Your objective: Having read the entries, repeat all of them exactly.

[Collected data]
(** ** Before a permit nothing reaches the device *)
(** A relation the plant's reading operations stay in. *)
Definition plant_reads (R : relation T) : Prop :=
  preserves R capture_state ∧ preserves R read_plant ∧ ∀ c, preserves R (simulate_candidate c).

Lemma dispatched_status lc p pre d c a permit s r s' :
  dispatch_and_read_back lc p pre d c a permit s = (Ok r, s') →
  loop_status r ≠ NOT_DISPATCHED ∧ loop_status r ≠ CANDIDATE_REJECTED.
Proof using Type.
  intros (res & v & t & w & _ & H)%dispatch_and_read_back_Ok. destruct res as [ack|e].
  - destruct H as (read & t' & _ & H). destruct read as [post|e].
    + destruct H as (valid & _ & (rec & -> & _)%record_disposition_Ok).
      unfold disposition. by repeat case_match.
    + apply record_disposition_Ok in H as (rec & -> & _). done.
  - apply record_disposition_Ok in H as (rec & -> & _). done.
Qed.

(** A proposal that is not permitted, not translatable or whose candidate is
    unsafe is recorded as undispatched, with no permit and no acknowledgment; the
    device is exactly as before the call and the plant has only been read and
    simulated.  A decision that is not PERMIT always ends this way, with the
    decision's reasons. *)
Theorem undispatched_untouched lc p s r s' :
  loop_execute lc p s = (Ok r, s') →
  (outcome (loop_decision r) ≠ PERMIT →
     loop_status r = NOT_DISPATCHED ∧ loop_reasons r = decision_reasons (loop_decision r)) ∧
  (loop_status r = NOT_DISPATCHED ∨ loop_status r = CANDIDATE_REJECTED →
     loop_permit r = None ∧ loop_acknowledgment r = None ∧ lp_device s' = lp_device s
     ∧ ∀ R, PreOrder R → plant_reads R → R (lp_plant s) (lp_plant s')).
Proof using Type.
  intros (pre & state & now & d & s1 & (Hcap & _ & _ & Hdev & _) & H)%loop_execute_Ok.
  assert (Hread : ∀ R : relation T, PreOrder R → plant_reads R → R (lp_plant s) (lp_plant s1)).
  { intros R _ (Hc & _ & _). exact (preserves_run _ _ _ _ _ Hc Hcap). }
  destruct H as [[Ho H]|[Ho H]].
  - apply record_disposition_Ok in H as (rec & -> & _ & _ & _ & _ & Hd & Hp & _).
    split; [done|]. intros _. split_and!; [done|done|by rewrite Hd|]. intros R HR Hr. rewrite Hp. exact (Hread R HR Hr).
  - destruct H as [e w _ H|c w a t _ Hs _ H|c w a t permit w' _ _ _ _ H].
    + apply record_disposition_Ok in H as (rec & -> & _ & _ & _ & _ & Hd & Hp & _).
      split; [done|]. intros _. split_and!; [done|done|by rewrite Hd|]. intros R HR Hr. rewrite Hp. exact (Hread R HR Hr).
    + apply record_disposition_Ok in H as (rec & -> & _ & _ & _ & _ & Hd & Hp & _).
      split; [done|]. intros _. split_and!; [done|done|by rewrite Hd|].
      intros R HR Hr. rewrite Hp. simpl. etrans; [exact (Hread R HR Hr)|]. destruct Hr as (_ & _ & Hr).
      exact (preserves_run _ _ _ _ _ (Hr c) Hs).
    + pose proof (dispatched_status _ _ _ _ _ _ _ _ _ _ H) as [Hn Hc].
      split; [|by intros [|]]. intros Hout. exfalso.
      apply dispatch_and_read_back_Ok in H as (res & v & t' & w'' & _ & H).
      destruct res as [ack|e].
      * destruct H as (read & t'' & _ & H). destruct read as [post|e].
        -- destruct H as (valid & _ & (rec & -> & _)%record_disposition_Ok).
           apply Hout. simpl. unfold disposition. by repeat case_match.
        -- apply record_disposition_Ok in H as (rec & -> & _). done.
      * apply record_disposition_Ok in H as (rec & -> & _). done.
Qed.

Answer space:
(** ** Before a permit nothing reaches the device *)
(** A relation the plant's reading operations stay in. *)
Definition plant_reads (R : relation T) : Prop :=
  preserves R capture_state ∧ preserves R read_plant ∧ ∀ c, preserves R (simulate_candidate c).

Lemma dispatched_status lc p pre d c a permit s r s' :
  dispatch_and_read_back lc p pre d c a permit s = (Ok r, s') →
  loop_status r ≠ NOT_DISPATCHED ∧ loop_status r ≠ CANDIDATE_REJECTED.
Proof using Type.
  intros (res & v & t & w & _ & H)%dispatch_and_read_back_Ok. destruct res as [ack|e].
  - destruct H as (read & t' & _ & H). destruct read as [post|e].
    + destruct H as (valid & _ & (rec & -> & _)%record_disposition_Ok).
      unfold disposition. by repeat case_match.
    + apply record_disposition_Ok in H as (rec & -> & _). done.
  - apply record_disposition_Ok in H as (rec & -> & _). done.
Qed.

(** A proposal that is not permitted, not translatable or whose candidate is
    unsafe is recorded as undispatched, with no permit and no acknowledgment; the
    device is exactly as before the call and the plant has only been read and
    simulated.  A decision that is not PERMIT always ends this way, with the
    decision's reasons. *)
Theorem undispatched_untouched lc p s r s' :
  loop_execute lc p s = (Ok r, s') →
  (outcome (loop_decision r) ≠ PERMIT →
     loop_status r = NOT_DISPATCHED ∧ loop_reasons r = decision_reasons (loop_decision r)) ∧
  (loop_status r = NOT_DISPATCHED ∨ loop_status r = CANDIDATE_REJECTED →
     loop_permit r = None ∧ loop_acknowledgment r = None ∧ lp_device s' = lp_device s
     ∧ ∀ R, PreOrder R → plant_reads R → R (lp_plant s) (lp_plant s')).
Proof using Type.
  intros (pre & state & now & d & s1 & (Hcap & _ & _ & Hdev & _) & H)%loop_execute_Ok.
  assert (Hread : ∀ R : relation T, PreOrder R → plant_reads R → R (lp_plant s) (lp_plant s1)).
  { intros R _ (Hc & _ & _). exact (preserves_run _ _ _ _ _ Hc Hcap). }
  destruct H as [[Ho H]|[Ho H]].
  - apply record_disposition_Ok in H as (rec & -> & _ & _ & _ & _ & Hd & Hp & _).
    split; [done|]. intros _. split_and!; [done|done|by rewrite Hd|]. intros R HR Hr. rewrite Hp. exact (Hread R HR Hr).
  - destruct H as [e w _ H|c w a t _ Hs _ H|c w a t permit w' _ _ _ _ H].
    + apply record_disposition_Ok in H as (rec & -> & _ & _ & _ & _ & Hd & Hp & _).
      split; [done|]. intros _. split_and!; [done|done|by rewrite Hd|]. intros R HR Hr. rewrite Hp. exact (Hread R HR Hr).
    + apply record_disposition_Ok in H as (rec & -> & _ & _ & _ & _ & Hd & Hp & _).
      split; [done|]. intros _. split_and!; [done|done|by rewrite Hd|].
      intros R HR Hr. rewrite Hp. simpl. etrans; [exact (Hread R HR Hr)|]. destruct Hr as (_ & _ & Hr).
      exact (preserves_run _ _ _ _ _ (Hr c) Hs).
    + pose proof (dispatched_status _ _ _ _ _ _ _ _ _ _ H) as [Hn Hc].
      split; [|by intros [|]]. intros Hout. exfalso.
      apply dispatch_and_read_back_Ok in H as (res & v & t' & w'' & _ & H).
      destruct res as [ack|e].
      * destruct H as (read & t'' & _ & H). destruct read as [post|e].
        -- destruct H as (valid & _ & (rec & -> & _)%record_disposition_Ok).
           apply Hout. simpl. unfold disposition. by repeat case_match.
        -- apply record_disposition_Ok in H as (rec & -> & _). done.
      * apply record_disposition_Ok in H as (rec & -> & _). done.
Qed.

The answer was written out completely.